## Exercise prompt
Pull out of the data below the stretch of lines bounded by the one containing "[-18199695; -15951423; -10473290;" and the one containing "[12650548; -1497113; 9052871;", both bounds included, unchanged.

## Collected data entries
%%

(** Rows 0 to 4. *)
Definition ge_base_0_4 : list (list ge_precomp) :=
  [ [ Precomp [25967493; -14356035; 29566456; 3660896; -12694345; 4014787; 27544626; -11754271; -6079156; 2047605]
        [-12545711; 934262; -2722910; 3049990; -727428; 9406986; 12720692; 5043384; 19500929; -15469378]
        [-8738181; 4489570; 9688441; -14785194; 10184609; -12363380; 29287919; 11864899; -24514362; -4438546];
      Precomp [-12815894; -12976347; -21581243; 11784320; -25355658; -2750717; -11717903; -3814571; -358445; -10211303]
        [-21703237; 6903825; 27185491; 6451973; -29577724; -9554005; -15616551; 11189268; -26829678; -5319081]
        [26966642; 11152617; 32442495; 15396054; 14353839; -12752335; -3128826; -9541118; -15472047; -4166697];
      Precomp [15636291; -9688557; 24204773; -7912398; 616977; -16685262; 27787600; -14772189; 28944400; -1550024]
        [16568933; 4717097; -11556148; -1102322; 15682896; -11807043; 16354577; -11775962; 7689662; 11199574]
        [30464156; -5976125; -11779434; -15670865; 23220365; 15915852; 7512774; 10017326; -17749093; -9920357];
      Precomp [-17036878; 13921892; 10945806; -6033431; 27105052; -16084379; -28926210; 15006023; 3284568; -6276540]
        [23599295; -8306047; -11193664; -7687416; 13236774; 10506355; 7464579; 9656445; 13059162; 10374397]
        [7798556; 16710257; 3033922; 2874086; 28997861; 2835604; 32406664; -3839045; -641708; -101325];
      Precomp [10861363; 11473154; 27284546; 1981175; -30064349; 12577861; 32867885; 14515107; -15438304; 10819380]
        [4708026; 6336745; 20377586; 9066809; -11272109; 6594696; -25653668; 12483688; -12668491; 5581306]
        [19563160; 16186464; -29386857; 4097519; 10237984; -4348115; 28542350; 13850243; -23678021; -15815942];
      Precomp [-15371964; -12862754; 32573250; 4720197; -26436522; 5875511; -19188627; -15224819; -9818940; -12085777]
        [-8549212; 109983; 15149363; 2178705; 22900618; 4543417; 3044240; -15689887; 1762328; 14866737]
        [-18199695; -15951423; -10473290; 1707278; -17185920; 3916101; -28236412; 3959421; 27914454; 4383652];
      Precomp [5153746; 9909285; 1723747; -2777874; 30523605; 5516873; 19480852; 5230134; -23952439; -15175766]
        [-30269007; -3463509; 7665486; 10083793; 28475525; 1649722; 20654025; 16520125; 30598449; 7715701]
        [28881845; 14381568; 9657904; 3680757; -20181635; 7843316; -31400660; 1370708; 29794553; -1409300];
      Precomp [14499471; -2729599; -33191113; -4254652; 28494862; 14271267; 30290735; 10876454; -33154098; 2381726]
        [-7195431; -2655363; -14730155; 462251; -27724326; 3941372; -6236617; 3696005; -32300832; 15351955]
        [27431194; 8222322; 16448760; -3907995; -18707002; 11938355; -32961401; -2970515; 29551813; 10109425] ];
    [ Precomp [-13657040; -13155431; -31283750; 11777098; 21447386; 6519384; -2378284; -1627556; 10092783; -4764171]
        [27939166; 14210322; 4677035; 16277044; -22964462; -12398139; -32508754; 12005538; -17810127; 12803510]
        [17228999; -15661624; -1233527; 300140; -1224870; -11714777; 30364213; -9038194; 18016357; 4397660];
      Precomp [-10958843; -7690207; 4776341; -14954238; 27850028; -15602212; -26619106; 14544525; -17477504; 982639]
        [29253598; 15796703; -2863982; -9908884; 10057023; 3163536; 7332899; -4120128; -21047696; 9934963]
        [5793303; 16271923; -24131614; -10116404; 29188560; 1206517; -14747930; 4559895; -30123922; -10897950];
      Precomp [-27643952; -11493006; 16282657; -11036493; 28414021; -15012264; 24191034; 4541697; -13338309; 5500568]
        [12650548; -1497113; 9052871; 11355358; -17680037; -8400164; -17430592; 12264343; 10874051; 13524335]
        [25556948; -3045990; 714651; 2510400; 23394682; -10415330; 33119038; 5080568; -22528059; 5376628];
      Precomp [-26088264; -4011052; -17013699; -3537628; -6726793; 1920897; -22321305; -9447443; 4535768; 1569007]
        [-2255422; 14606630; -21692440; -8039818; 28430649; 8775819; -30494562; 3044290; 31848280; 12543772]
        [-22028579; 2943893; -31857513; 6777306; 13784462; -4292203; -27377195; -2062731; 7718482; 14474653];
      Precomp [2385315; 2454213; -22631320; 46603; -4437935; -15680415; 656965; -7236665; 24316168; -5253567]
        [13741529; 10911568; -33233417; -8603737; -20177830; -1033297; 33040651; -13424532; -20729456; 8321686]
        [21060490; -2212744; 15712757; -4336099; 1639040; 10656336; 23845965; -11874838; -9984458; 608372];
      Precomp [-13672732; -15087586; -10889693; -7557059; -6036909; 11305547; 1123968; -6780577; 27229399; 23887]
        [-23244140; -294205; -11744728; 14712571; -29465699; -2029617; 12797024; -6440308; -1633405; 16678954]
        [-29500620; 4770662; -16054387; 14001338; 7830047; 9564805; -1508144; -4795045; -17169265; 4904953];
      Precomp [24059557; 14617003; 19037157; -15039908; 19766093; -14906429; 5169211; 16191880; 2128236; -4326833]
        [-16981152; 4124966; -8540610; -10653797; 30336522; -14105247; -29806336; 916033; -6882542; -2986532]
        [-22630907; 12419372; -7134229; -7473371; -16478904; 16739175; 285431; 2763829; 15736322; 4143876];
      Precomp [2379352; 11839345; -4110402; -5988665; 11274298; 794957; 212801; -14594663; 23527084; -16458268]
        [33431127; -11130478; -17838966; -15626900; 8909499; 8376530; -32625340; 4087881; -15188911; -14416214]
        [1767683; 7197987; -13205226; -2022635; -13091350; 448826; 5799055; 4357868; -4774191; -16323038] ];
    [ Precomp [6721966; 13833823; -23523388; -1551314; 26354293; -11863321; 23365147; -3949732; 7390890; 2759800]
        [4409041; 2052381; 23373853; 10530217; 7676779; -12885954; 21302353; -4264057; 1244380; -12919645]
        [-4421239; 7169619; 4982368; -2957590; 30256825; -2777540; 14086413; 9208236; 15886429; 16489664];
      Precomp [1996075; 10375649; 14346367; 13311202; -6874135; -16438411; -13693198; 398369; -30606455; -712933]
        [-25307465; 9795880; -2777414; 14878809; -33531835; 14780363; 13348553; 12076947; -30836462; 5113182]
        [-17770784; 11797796; 31950843; 13929123; -25888302; 12288344; -30341101; -7336386; 13847711; 5387222];
      Precomp [-18582163; -3416217; 17824843; -2340966; 22744343; -10442611; 8763061; 3617786; -19600662; 10370991]
        [20246567; -14369378; 22358229; -543712; 18507283; -10413996; 14554437; -8746092; 32232924; 16763880]
        [9648505; 10094563; 26416693; 14745928; -30374318; -6472621; 11094161; 15689506; 3140038; -16510092];
      Precomp [-16160072; 5472695; 31895588; 4744994; 8823515; 10365685; -27224800; 9448613; -28774454; 366295]
        [19153450; 11523972; -11096490; -6503142; -24647631; 5420647; 28344573; 8041113; 719605; 11671788]
        [8678025; 2694440; -6808014; 2517372; 4964326; 11152271; -15432916; -15266516; 27000813; -10195553];
      Precomp [-15157904; 7134312; 8639287; -2814877; -7235688; 10421742; 564065; 5336097; 6750977; -14521026]
        [11836410; -3979488; 26297894; 16080799; 23455045; 15735944; 1695823; -8819122; 8169720; 16220347]
        [-18115838; 8653647; 17578566; -6092619; -8025777; -16012763; -11144307; -2627664; -5990708; -14166033];
      Precomp [-23308498; -10968312; 15213228; -10081214; -30853605; -11050004; 27884329; 2847284; 2655861; 1738395]
        [-27537433; -14253021; -25336301; -8002780; -9370762; 8129821; 21651608; -3239336; -19087449; -11005278]
        [1533110; 3437855; 23735889; 459276; 29970501; 11335377; 26030092; 5821408; 10478196; 8544890];
      Precomp [32173121; -16129311; 24896207; 3921497; 22579056; -3410854; 19270449; 12217473; 17789017; -3395995]
        [-30552961; -2228401; -15578829; -10147201; 13243889; 517024; 15479401; -3853233; 30460520; 1052596]
        [-11614875; 13323618; 32618793; 8175907; -15230173; 12596687; 27491595; -4612359; 3179268; -9478891];
      Precomp [31947069; -14366651; -4640583; -15339921; -15125977; -6039709; -14756777; -16411740; 19072640; -9511060]
        [11685058; 11822410; 3158003; -13952594; 33402194; -4165066; 5977896; -5215017; 473099; 5040608]
        [-20290863; 8198642; -27410132; 11602123; 1290375; -2799760; 28326862; 1721092; -19558642; -3131606] ];
    [ Precomp [7881532; 10687937; 7578723; 7738378; -18951012; -2553952; 21820786; 8076149; -27868496; 11538389]
        [-19935666; 3899861; 18283497; -6801568; -15728660; -11249211; 8754525; 7446702; -5676054; 5797016]
        [-11295600; -3793569; -15782110; -7964573; 12708869; -8456199; 2014099; -9050574; -2369172; -5877341];
      Precomp [-22472376; -11568741; -27682020; 1146375; 18956691; 16640559; 1192730; -3714199; 15123619; 10811505]
        [14352098; -3419715; -18942044; 10822655; 32750596; 4699007; -70363; 15776356; -28886779; -11974553]
        [-28241164; -8072475; -4978962; -5315317; 29416931; 1847569; -20654173; -16484855; 4714547; -9600655];
      Precomp [15200332; 8368572; 19679101; 15970074; -31872674; 1959451; 24611599; -4543832; -11745876; 12340220]
        [12876937; -10480056; 33134381; 6590940; -6307776; 14872440; 9613953; 8241152; 15370987; 9608631]
        [-4143277; -12014408; 8446281; -391603; 4407738; 13629032; -7724868; 15866074; -28210621; -8814099];
      Precomp [26660628; -15677655; 8393734; 358047; -7401291; 992988; -23904233; 858697; 20571223; 8420556]
        [14620715; 13067227; -15447274; 8264467; 14106269; 15080814; 33531827; 12516406; -21574435; -12476749]
        [236881; 10476226; 57258; -14677024; 6472998; 2466984; 17258519; 7256740; 8791136; 15069930];
      Precomp [1276410; -9371918; 22949635; -16322807; -23493039; -5702186; 14711875; 4874229; -30663140; -2331391]
        [5855666; 4990204; -13711848; 7294284; -7804282; 1924647; -1423175; -7912378; -33069337; 9234253]
        [20590503; -9018988; 31529744; -7352666; -2706834; 10650548; 31559055; -11609587; 18979186; 13396066];
      Precomp [24474287; 4968103; 22267082; 4407354; 24063882; -8325180; -18816887; 13594782; 33514650; 7021958]
        [-11566906; -6565505; -21365085; 15928892; -26158305; 4315421; -25948728; -3916677; -21480480; 12868082]
        [-28635013; 13504661; 19988037; -2132761; 21078225; 6443208; -21446107; 2244500; -12455797; -8089383];
      Precomp [-30595528; 13793479; -5852820; 319136; -25723172; -6263899; 33086546; 8957937; -15233648; 5540521]
        [-11630176; -11503902; -8119500; -7643073; 2620056; 1022908; -23710744; -1568984; -16128528; -14962807]
        [23152971; 775386; 27395463; 14006635; -9701118; 4649512; 1689819; 892185; -11513277; -15205948];
      Precomp [9770129; 9586738; 26496094; 4324120; 1556511; -3550024; 27453819; 4763127; -19179614; 5867134]
        [-32765025; 1927590; 31726409; -4753295; 23962434; -16019500; 27846559; 5931263; -29749703; -16108455]
        [27461885; -2977536; 22380810; 1815854; -23033753; -3031938; 7283490; -15148073; -19526700; 7734629] ];
    [ Precomp [-8010264; -9590817; -11120403; 6196038; 29344158; -13430885; 7585295; -3176626; 18549497; 15302069]
        [-32658337; -6171222; -7672793; -11051681; 6258878; 13504381; 10458790; -6418461; -8872242; 8424746]
        [24687205; 8613276; -30667046; -3233545; 1863892; -1830544; 19206234; 7134917; -11284482; -828919];
      Precomp [11334899; -9218022; 8025293; 12707519; 17523892; -10476071; 10243738; -14685461; -5066034; 16498837]
        [8911542; 6887158; -9584260; -6958590; 11145641; -9543680; 17303925; -14124238; 6536641; 10543906]
        [-28946384; 15479763; -17466835; 568876; -1497683; 11223454; -2669190; -16625574; -27235709; 8876771];
      Precomp [-25742899; -12566864; -15649966; -846607; -33026686; -796288; -33481822; 15824474; -604426; -9039817]
        [10330056; 70051; 7957388; -9002667; 9764902; 15609756; 27698697; -4890037; 1657394; 3084098]
        [10477963; -7470260; 12119566; -13250805; 29016247; -5365589; 31280319; 14396151; -30233575; 15272409];
      Precomp [-12288309; 3169463; 28813183; 16658753; 25116432; -5630466; -25173957; -12636138; -25014757; 1950504]
        [-26180358; 9489187; 11053416; -14746161; -31053720; 5825630; -8384306; -8767532; 15341279; 8373727]
        [28685821; 7759505; -14378516; -12002860; -31971820; 4079242; 298136; -10232602; -2878207; 15190420];
      Precomp [-32932876; 13806336; -14337485; -15794431; -24004620; 10940928; 8669718; 2742393; -26033313; -6875003]
        [-1580388; -11729417; -25979658; -11445023; -17411874; -10912854; 9291594; -16247779; -12154742; 6048605]
        [-30305315; 14843444; 1539301; 11864366; 20201677; 1900163; 13934231; 5128323; 11213262; 9168384];
      Precomp [-26280513; 11007847; 19408960; -940758; -18592965; -4328580; -5088060; -11105150; 20470157; -16398701]
        [-23136053; 9282192; 14855179; -15390078; -7362815; -14408560; -22783952; 14461608; 14042978; 5230683]
        [29969567; -2741594; -16711867; -8552442; 9175486; -2468974; 21556951; 3506042; -5933891; -12449708];
      Precomp [-3144746; 8744661; 19704003; 4581278; -20430686; 6830683; -21284170; 8971513; -28539189; 15326563]
        [-19464629; 10110288; -17262528; -3503892; -23500387; 1355669; -15523050; 15300988; -20514118; 9168260]
        [-5353335; 4488613; -23803248; 16314347; 7780487; -15638939; -28948358; 9601605; 33087103; -9011387];
      Precomp [-19443170; -15512900; -20797467; -12445323; -29824447; 10229461; -27444329; -15000531; -5996870; 15664672]
        [23294591; -16632613; -22650781; -8470978; 27844204; 11461195; 13099750; -2460356; 18151676; 13417686]
        [-24722913; -4176517; -31150679; 5988919; -26858785; 6685065; 1661597; -12551441; 15271676; -15452665] ] ].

%%

## Finished task
        [-18199695; -15951423; -10473290; 1707278; -17185920; 3916101; -28236412; 3959421; 27914454; 4383652];
      Precomp [5153746; 9909285; 1723747; -2777874; 30523605; 5516873; 19480852; 5230134; -23952439; -15175766]
        [-30269007; -3463509; 7665486; 10083793; 28475525; 1649722; 20654025; 16520125; 30598449; 7715701]
        [28881845; 14381568; 9657904; 3680757; -20181635; 7843316; -31400660; 1370708; 29794553; -1409300];
      Precomp [14499471; -2729599; -33191113; -4254652; 28494862; 14271267; 30290735; 10876454; -33154098; 2381726]
        [-7195431; -2655363; -14730155; 462251; -27724326; 3941372; -6236617; 3696005; -32300832; 15351955]
        [27431194; 8222322; 16448760; -3907995; -18707002; 11938355; -32961401; -2970515; 29551813; 10109425] ];
    [ Precomp [-13657040; -13155431; -31283750; 11777098; 21447386; 6519384; -2378284; -1627556; 10092783; -4764171]
        [27939166; 14210322; 4677035; 16277044; -22964462; -12398139; -32508754; 12005538; -17810127; 12803510]
        [17228999; -15661624; -1233527; 300140; -1224870; -11714777; 30364213; -9038194; 18016357; 4397660];
      Precomp [-10958843; -7690207; 4776341; -14954238; 27850028; -15602212; -26619106; 14544525; -17477504; 982639]
        [29253598; 15796703; -2863982; -9908884; 10057023; 3163536; 7332899; -4120128; -21047696; 9934963]
        [5793303; 16271923; -24131614; -10116404; 29188560; 1206517; -14747930; 4559895; -30123922; -10897950];
      Precomp [-27643952; -11493006; 16282657; -11036493; 28414021; -15012264; 24191034; 4541697; -13338309; 5500568]
        [12650548; -1497113; 9052871; 11355358; -17680037; -8400164; -17430592; 12264343; 10874051; 13524335]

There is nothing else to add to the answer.